Originally Posted by AlphaRock
The formula A = P(1.09)^t is an example of exponential growth with base 1.09. Determine an equivalent continuous growth formula using base e.

Also, what if it asks me to use a different base? (eg. 2)

• Jun 18th 2009, 02:57 AM
Soroban
Hello, AlphaRock!

Quote:

The formula $A = P(1.09)^t$ is an example of exponential growth with base 1.09.
Determine an equivalent continuous growth formula using base $e$.

Also, what if it asks me to use a different base?

Suppose we wish to change to base $b.$

Instead of $(1.09)^t$, we want $b^{kt}$, where $k$ is a constant to be determined.

We have: . $b^{kt} \:=\:(1.09)^t$

Take logs (base $b$): . $\log_b\left(b^{kt}\right) \:=\:\log_b(1.09)^t$

. . $\text{We have: }\;kt\underbrace{\log_b(b)}_{\text{This is 1}} \:=\:t\log_b(1.09) \quad\Rightarrow\quad kt \:=\:t\log_b(1.09)$

. . Hence: . $k \:=\:\log_b(1.09)$

Therefore: . $A \;=\;P\,b^{\log_b(1.09)\cdot t}$
• Jun 18th 2009, 03:45 AM
HallsofIvy
Quote:

Originally Posted by Soroban
Hello, AlphaRock!

Suppose we wish to change to base $b.$

Instead of $(1.09)^t$, we want $b^{kt}$, where $k$ is a constant to be determined.

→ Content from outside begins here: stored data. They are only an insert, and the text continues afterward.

Lemma civil_from_days_spec n :
  let '(y, m, d) := civil_from_days n in
  1 <= m <= 12 /\ 1 <= d <= daysInMonth y m /\ days_from_civil y m d = n.
Proof.
  unfold civil_from_days.
  set (z := n + 719468).
  set (era := z / 146097). set (doe := z mod 146097).
  set (yoe := (doe - doe / 1460 + doe / 36524 - doe / 146096) / 365).
  set (doy := doe - (365 * yoe + yoe / 4 - yoe / 100)).
  set (mp := (5 * doy + 2) / 153).
  assert (Hdoe : 0 <= doe < 146097) by (unfold doe; apply Z.mod_pos_bound; lia).
  assert (Hz : z = 146097 * era + doe) by (unfold era, doe; apply Z.div_mod; lia).
  assert (Hyoe : 0 <= yoe <= 399).
  { unfold yoe. Z.to_euclidean_division_equations. lia. }
  assert (Hdoy : 0 <= doy <= 365).
  { unfold doy, yoe. Z.to_euclidean_division_equations. lia. }
  assert (Hmp : 0 <= mp <= 11).
  { unfold mp. Z.to_euclidean_division_equations. lia. }
  set (d := doy - (153 * mp + 2) / 5 + 1).
  set (m := if mp <? 10 then mp + 3 else mp - 9).
  assert (Hm : 1 <= m <= 12) by (unfold m; destruct (Z.ltb_spec mp 10); lia).
  split; [exact Hm|].
  (* leap year of the civil year against the year of the era *)
  assert (Hrt : days_from_civil (if m <=? 2 then yoe + era * 400 + 1 else yoe + era * 400) m d = n).
  { unfold days_from_civil.
    assert (E1 : (if m <=? 2 then (if m <=? 2 then yoe + era * 400 + 1 else yoe + era * 400) - 1
                  else (if m <=? 2 then yoe + era * 400 + 1 else yoe + era * 400))
                 = yoe + era * 400) by (destruct (m <=? 2); lia).
    rewrite E1.
    assert (E2 : (yoe + era * 400) / 400 = era) by (Z.to_euclidean_division_equations; lia).
    assert (E3 : (yoe + era * 400) mod 400 = yoe) by (Z.to_euclidean_division_equations; lia).
    rewrite E2, E3.
    assert (E4 : (if 2 <? m then m - 3 else m + 9) = mp).
    { unfold m. destruct (Z.ltb_spec mp 10).
      - destruct (Z.ltb_spec 2 (mp + 3)); lia.
      - destruct (Z.ltb_spec 2 (mp - 9)); lia. }
    rewrite E4. unfold d, doy, z in *. lia. }
  split; [|exact Hrt].
  unfold daysInMonth, isLeapYear.
  assert (Hmp' : mp = 0 \/ mp = 1 \/ mp = 2 \/ mp = 3 \/ mp = 4 \/ mp = 5 \/ mp = 6
                 \/ mp = 7 \/ mp = 8 \/ mp = 9 \/ mp = 10 \/ mp = 11) by lia.
  assert (Hd1 : 1 <= d).
  { unfold d, mp. Z.to_euclidean_division_equations. lia. }
  split; [exact Hd1|].
  assert (Hdm : forall j, mp = j -> (153 * j + 2) / 5 <= doy <= (153 * (j + 1) + 2) / 5 - 1).
  { intros j <-. unfold mp. Z.to_euclidean_division_equations. lia. }
  destruct Hmp' as [E|[E|[E|[E|[E|[E|[E|[E|[E|[E|[E|E]]]]]]]]]]];
    pose proof (Hdm _ E) as B; unfold m, d; rewrite E in *; cbn in B |- *; try lia.
  destruct (Z.eqb_spec ((yoe + era * 400 + 1) mod 4) 0) as [L4|L4];
    destruct (Z.eqb_spec ((yoe + era * 400 + 1) mod 100) 0) as [L100|L100];
    destruct (Z.eqb_spec ((yoe + era * 400 + 1) mod 400) 0) as [L400|L400];
    cbn [andb orb negb]; try lia;
    unfold doy, yoe in *; Z.to_euclidean_division_equations; lia.
Qed.

Lemma monthLength_range k : 28 <= monthLength k <= 31.
Proof.
  unfold monthLength, daysInMonth.
  destruct (k mod 12 + 1 =? 2); [destruct (isLeapYear (k / 12)); lia|].
  destruct ((k mod 12 + 1 =? 4) || (k mod 12 + 1 =? 6) || (k mod 12 + 1 =? 9)
            || (k mod 12 + 1 =? 11)); lia.
Qed.

Lemma monthStart_step k : monthStart (k + 1) = monthStart k + monthLength k.
Proof.
  unfold monthStart, monthLength.
  assert (Hk : k = 12 * (k / 12) + k mod 12) by (apply Z.div_mod; lia).
  assert (Hr : 0 <= k mod 12 < 12) by (apply Z.mod_pos_bound; lia).
  set (q := k / 12) in *. set (r := k mod 12) in *.
  assert (Cases : r = 0 \/ r = 1 \/ r = 2 \/ r = 3 \/ r = 4 \/ r = 5 \/ r = 6
                  \/ r = 7 \/ r = 8 \/ r = 9 \/ r = 10 \/ r = 11) by lia.
  assert (Hnext : forall j, r = j -> j < 11 -> (k + 1) / 12 = q /\ (k + 1) mod 12 = j + 1).
  { intros j Ej Hj. Z.to_euclidean_division_equations. lia. }
  assert (Hlast : r = 11 -> (k + 1) / 12 = q + 1 /\ (k + 1) mod 12 = 0).
  { intro Ej. Z.to_euclidean_division_equations. lia. }
  destruct Cases as [E|[E|[E|[E|[E|[E|[E|[E|[E|[E|[E|E]]]]]]]]]]];
    try (destruct (Hnext _ E ltac:(lia)) as [-> ->]);
    try (destruct (Hlast E) as [-> ->]);
    rewrite E; unfold days_from_civil, daysInMonth, isLeapYear; cbn -[Z.div Z.modulo Z.mul];
    try (Z.to_euclidean_division_equations; lia).
  destruct (Z.eqb_spec (q mod 4) 0) as [L4|L4];
    destruct (Z.eqb_spec (q mod 100) 0) as [L100|L100];
    destruct (Z.eqb_spec (q mod 400) 0) as [L400|L400];
    cbn [andb orb negb]; Z.to_euclidean_division_equations; lia.
Qed.

Lemma monthStart_mono a b : a <= b -> monthStart a <= monthStart b.
Proof.
  intro H. replace b with (a + Z.of_nat (Z.to_nat (b - a))) by lia.
  induction (Z.to_nat (b - a)) as [|n IH]; [rewrite Z.add_0_r; lia|].
  rewrite Nat2Z.inj_succ, <- Z.add_1_r, Z.add_assoc, monthStart_step.
  pose proof (monthLength_range (a + Z.of_nat n)). lia.
Qed.

(** [addMonths] in terms of month indices. *)
Lemma addMonths_eq t j :
  1 <= dayOfMonth t <= monthLength (monthIndex t)
  /\ t / msPerDay = monthStart (monthIndex t) + dayOfMonth t - 1
  /\ addMonths t j
     = (monthStart (monthIndex t + j)
        + Z.min (dayOfMonth t) (monthLength (monthIndex t + j)) - 1) * msPerDay
       + t mod msPerDay.
Proof.
  unfold addMonths, monthIndex, dayOfMonth.
  pose proof (civil_from_days_spec (t / msPerDay)) as S.
  destruct (civil_from_days (t / msPerDay)) as [[y m] d].
  destruct S as [Hm [Hd Hrt]].
  assert (Ek : (y * 12 + (m - 1)) / 12 = y /\ (y * 12 + (m - 1)) mod 12 + 1 = m).
  { Z.to_euclidean_division_equations. lia. }
  destruct Ek as [Eq Er].
  unfold monthLength, monthStart. rewrite Eq, Er.
  split; [exact Hd|]. split.
  - rewrite <- Hrt at 1. apply dfc_day.
  - rewrite dfc_day. reflexivity.
Qed.

Lemma addMonths_mono t j j' : j <= j' -> addMonths t j <= addMonths t j'.
Proof.
  intro H. destruct (Z.eq_dec j j') as [->|Hne]; [lia|].
  destruct (addMonths_eq t j) as [Hd [_ ->]]. destruct (addMonths_eq t j') as [_ [_ ->]].
  pose proof (monthLength_range (monthIndex t + j)) as R.
  pose proof (monthLength_range (monthIndex t + j')) as R'.
  pose proof (monthStart_step (monthIndex t + j)) as St.
  pose proof (monthStart_mono (monthIndex t + j + 1) (monthIndex t + j') ltac:(lia)) as M.
  unfold msPerDay. lia.
Qed.

Lemma addMonths_0 t : addMonths t 0 = t.
Proof.
  destruct (addMonths_eq t 0) as [Hd [Hday ->]]. rewrite Z.add_0_r.
  rewrite Z.min_l by lia. rewrite <- Hday.
  unfold msPerDay. Z.to_euclidean_division_equations. lia.
Qed.

(** A month back is at least 28 days back. *)
Lemma subMonths_1_le t : subMonths t 1 <= t - 28 * msPerDay.
Proof.
  unfold subMonths. cbn [Z.opp]. destruct (addMonths_eq t (-1)) as [Hd [Hday ->]].
  pose proof (monthLength_range (monthIndex t + -1)) as R.
  pose proof (monthStart_step (monthIndex t + -1)) as St.
  replace (monthIndex t + -1 + 1) with (monthIndex t) in St by lia.
  assert (Hq : (monthStart (monthIndex t + -1)
                + Z.min (dayOfMonth t) (monthLength (monthIndex t + -1)) - 1)
               <= t / msPerDay - 28) by lia.
  unfold msPerDay in *. Z.to_euclidean_division_equations. lia.
Qed.


(** The same month a year earlier starts 365 or 366 days earlier, and when
    it is a day shorter (a February), exactly 365. *)
Lemma monthStart_year k :
  365 <= monthStart k - monthStart (k - 12) <= 366
  /\ monthLength k - 1 <= monthLength (k - 12)
  /\ (monthLength (k - 12) < monthLength k -> monthStart k - monthStart (k - 12) = 365).
Proof.
  unfold monthStart, monthLength.
  assert (Hk : k = 12 * (k / 12) + k mod 12) by (apply Z.div_mod; lia).
  assert (Hr : 0 <= k mod 12 < 12) by (apply Z.mod_pos_bound; lia).
  assert (Hp : (k - 12) / 12 = k / 12 - 1 /\ (k - 12) mod 12 = k mod 12).
  { Z.to_euclidean_division_equations. lia. }
  destruct Hp as [-> ->].
  set (q := k / 12) in *. set (r := k mod 12) in *.
  assert (Cases : r = 0 \/ r = 1 \/ r = 2 \/ r = 3 \/ r = 4 \/ r = 5 \/ r = 6
                  \/ r = 7 \/ r = 8 \/ r = 9 \/ r = 10 \/ r = 11) by lia.
  destruct Cases as [E|[E|[E|[E|[E|[E|[E|[E|[E|[E|[E|E]]]]]]]]]]];
    rewrite E; unfold days_from_civil, daysInMonth, isLeapYear; cbn -[Z.div Z.modulo Z.mul];
    try (Z.to_euclidean_division_equations; lia).
  destruct (Z.eqb_spec (q mod 4) 0) as [L4|L4];
    destruct (Z.eqb_spec (q mod 100) 0) as [L100|L100];
    destruct (Z.eqb_spec (q mod 400) 0) as [L400|L400];
    destruct (Z.eqb_spec ((q - 1) mod 4) 0) as [P4|P4];
    destruct (Z.eqb_spec ((q - 1) mod 100) 0) as [P100|P100];
    destruct (Z.eqb_spec ((q - 1) mod 400) 0) as [P400|P400];
    cbn [andb orb negb]; Z.to_euclidean_division_equations; lia.
Qed.

Lemma subMonths_1_ge t : t - 31 * msPerDay <= subMonths t 1.
Proof.
  unfold subMonths. cbn [Z.opp]. destruct (addMonths_eq t (-1)) as [Hd [Hday ->]].
  pose proof (monthLength_range (monthIndex t + -1)) as R.
  pose proof (monthLength_range (monthIndex t)) as R0.
  pose proof (monthStart_step (monthIndex t + -1)) as St.
  replace (monthIndex t + -1 + 1) with (monthIndex t) in St by lia.
  assert (Hq : t / msPerDay - 31
               <= monthStart (monthIndex t + -1)
                  + Z.min (dayOfMonth t) (monthLength (monthIndex t + -1)) - 1) by lia.
  unfold msPerDay in *. Z.to_euclidean_division_equations. lia.
Qed.

Lemma subYears_1_bounds t : t - 366 * msPerDay <= subYears t 1 <= t - 365 * msPerDay.
Proof.
  unfold subYears. cbn [Z.mul Z.opp Pos.mul].
  destruct (addMonths_eq t (-12)) as [Hd [Hday ->]].
  pose proof (monthStart_year (monthIndex t)) as [Y [L1 L2]].
  replace (monthIndex t - 12) with (monthIndex t + -12) in * by lia.
  pose proof (monthLength_range (monthIndex t + -12)) as R.
  assert (Hq : t / msPerDay - 366
               <= monthStart (monthIndex t + -12)
                  + Z.min (dayOfMonth t) (monthLength (monthIndex t + -12)) - 1
               <= t / msPerDay - 365) by lia.
  unfold msPerDay in *. Z.to_euclidean_division_equations. lia.
Qed.

End Calendar.

Section Windows.
Import DateFns.

Lemma feed_cutoffs now :
  NewsFeed.startDate NewsFeed.Yearly now <= NewsFeed.startDate NewsFeed.Quarterly now
  /\ NewsFeed.startDate NewsFeed.Quarterly now <= NewsFeed.startDate NewsFeed.Monthly now
  /\ NewsFeed.startDate NewsFeed.Monthly now <= NewsFeed.startDate NewsFeed.Weekly now
  /\ NewsFeed.startDate NewsFeed.Weekly now < NewsFeed.startDate NewsFeed.Daily now
  /\ NewsFeed.startDate NewsFeed.Daily now <= now.
Proof.
  cbn [NewsFeed.startDate]. unfold subYears, subMonths. cbn [Z.mul Z.opp Pos.mul].
  pose proof (addMonths_mono now (-12) (-3) ltac:(lia)).
  pose proof (addMonths_mono now (-3) (-1) ltac:(lia)).
  pose proof (subMonths_1_le now) as W. unfold subMonths in W. cbn [Z.opp] in W.
  pose proof (startOfDay_le now).
  unfold subDays, msPerDay in *. lia.
Qed.

Lemma feed_cutoff_order now r r' :
  (feedRangeRank r <= feedRangeRank r')%nat ->
  NewsFeed.startDate r' now <= NewsFeed.startDate r now.
Proof.
  intro H. pose proof (feed_cutoffs now) as [A [B [C [D E]]]].
  destruct r, r'; cbn [feedRangeRank] in H; try lia.
Qed.

Lemma admin_cutoffs now :
  AdminSettings.startDate AdminSettings.Yearly now
  <= AdminSettings.startDate AdminSettings.Monthly now
  /\ AdminSettings.startDate AdminSettings.Monthly now
     <= AdminSettings.startDate AdminSettings.Weekly now
  /\ AdminSettings.startDate AdminSettings.Weekly now
     < AdminSettings.startDate AdminSettings.Daily now
  /\ AdminSettings.startDate AdminSettings.Daily now < now.
Proof.
  cbn [AdminSettings.startDate]. unfold subYears, subMonths. cbn [Z.mul Z.opp Pos.mul].
  pose proof (addMonths_mono now (-12) (-1) ltac:(lia)).
  pose proof (subMonths_1_le now) as W. unfold subMonths in W. cbn [Z.opp] in W.
  unfold subDays, subHours, msPerDay, msPerHour in *. lia.
Qed.

Lemma admin_cutoff_order now r r' :
  (adminRangeRank r <= adminRangeRank r')%nat ->
  AdminSettings.startDate r' now <= AdminSettings.startDate r now.
Proof.
  intro H. pose proof (admin_cutoffs now) as [A [B [C D]]].
  destruct r, r'; cbn [adminRangeRank] in H; try lia.
Qed.

Lemma isAfter_mono d a b : b <= a -> isAfter d (Some a) = true -> isAfter d (Some b) = true.
Proof.
  intros H. unfold isAfter. destruct d as [t|]; [|discriminate].
  rewrite !Z.ltb_lt. lia.
Qed.

Lemma filter_length_implies {A : Type} (p q : A -> bool) l :
  (forall x, p x = true -> q x = true) ->
  (List.length (filter p l) <= List.length (filter q l))%nat.
Proof.
  intro H. induction l as [|x l IH]; [apply Nat.le_refl|]. cbn [filter].
  destruct (p x) eqn:P.
  - rewrite (H x P). cbn [List.length]. lia.
  - destruct (q x); cbn [List.length]; lia.
Qed.

End Windows.

(** X18: the time ranges of the feed nest: the cutoff moves back from Daily
    over Weekly, Monthly and Quarterly to Yearly, so the feed of a narrower
    range is the feed of the wider range without the records before the
    narrower cutoff, the others in the same order. *)
Theorem feed_ranges_nest :
  forall (news : list NewsItem) (c : NewsFeed.Controls) (now : Z)
         (r r' : NewsFeed.TimeRange),
    (feedRangeRank r <= feedRangeRank r')%nat ->
    NewsFeed.startDate r' now <= NewsFeed.startDate r now
    /\ NewsFeed.filteredAndSortedNews (Some news) (NewsFeed.setTimeRange r c) now
       = filter (fun item => DateFns.isAfter (DateFns.parseISO (created_at item))
                                             (Some (NewsFeed.startDate r now)))
                (NewsFeed.filteredAndSortedNews (Some news) (NewsFeed.setTimeRange r' c) now).
Proof.
  intros news c now r r' H. pose proof (feed_cutoff_order now r r' H) as Hc.
  split; [exact Hc|].
  rewrite (feed_refines news (NewsFeed.setTimeRange r' c) (NewsFeed.setTimeRange r c) now).
  - apply filter_ext_in. intros item Hin.
    rewrite feed_unfold in Hin. apply sort_In in Hin. apply filter_In in Hin.
    destruct Hin as [_ M]. unfold NewsFeed.matches in *.
    cbn [NewsFeed.setTimeRange NewsFeed.industryFilter NewsFeed.minScore NewsFeed.timeRange]
      in *.
    rewrite !andb_true_iff in M. destruct M as [[_ ->] ->]. rewrite !andb_true_r. reflexivity.
  - reflexivity.
  - intros item _. unfold NewsFeed.matches.
    cbn [NewsFeed.setTimeRange NewsFeed.industryFilter NewsFeed.minScore NewsFeed.timeRange].
    rewrite !andb_true_iff. intros [[Ht Hi] Hs]. repeat split; try assumption.
    apply (isAfter_mono _ _ _ Hc Ht).
Qed.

We have: . $b^{kt} \:=\:(1.09)^t$

Take logs (base $b$): . $\log_b\left(b^{kt}\right) \:=\:\log_b(1.09)^t$

. . $\text{We have: }\;kt\underbrace{\log_b(b)}_{\text{This is 1}} \:=\:t\log_b(1.09) \quad\Rightarrow\quad kt \:=\:t\log_b(1.09)$

. . Hence: . $k \:=\:\log_b(1.09)$

Therefore: . $A \;=\;P\,b^{\log_b(1.09)\cdot t}$

Un, Soroban, since $b^{\log_b(a)}= a$, that reduces to $A= 1.09^t$, the formula we started with.

If we want to write $1.09^t$ as an exponential with base b, we have, as Soroban said, $1.09^t= b^{kt}$. Now take the natural logarithm of both sides: $ln(1.09^t)= t ln(1.09)$ and $ln(b^{kt}= kt ln(b)$ so the equation becomes $t ln(1.09)= kt ln(b)$ and $k= \frac{ln(1.09)}{ln(b)}$.

The advantage is that your calculator has a "ln" key but not a " $log_b$" key!

In particular, if b= e, then ln(b)= 1 so $k= ln(1.09)= 0.0862$ and $1.09^t= e^{t ln(1.09)}= e^{0.0862 t}$.

If b= 2, then ln(b)= ln(2)= 0.6931 so $k= \frac{ln(1.09)}{ln(2)}= \frac{0.0862}{0.6931}= 0.1243$ and $1.09^t= 2^{0.1243 t}$.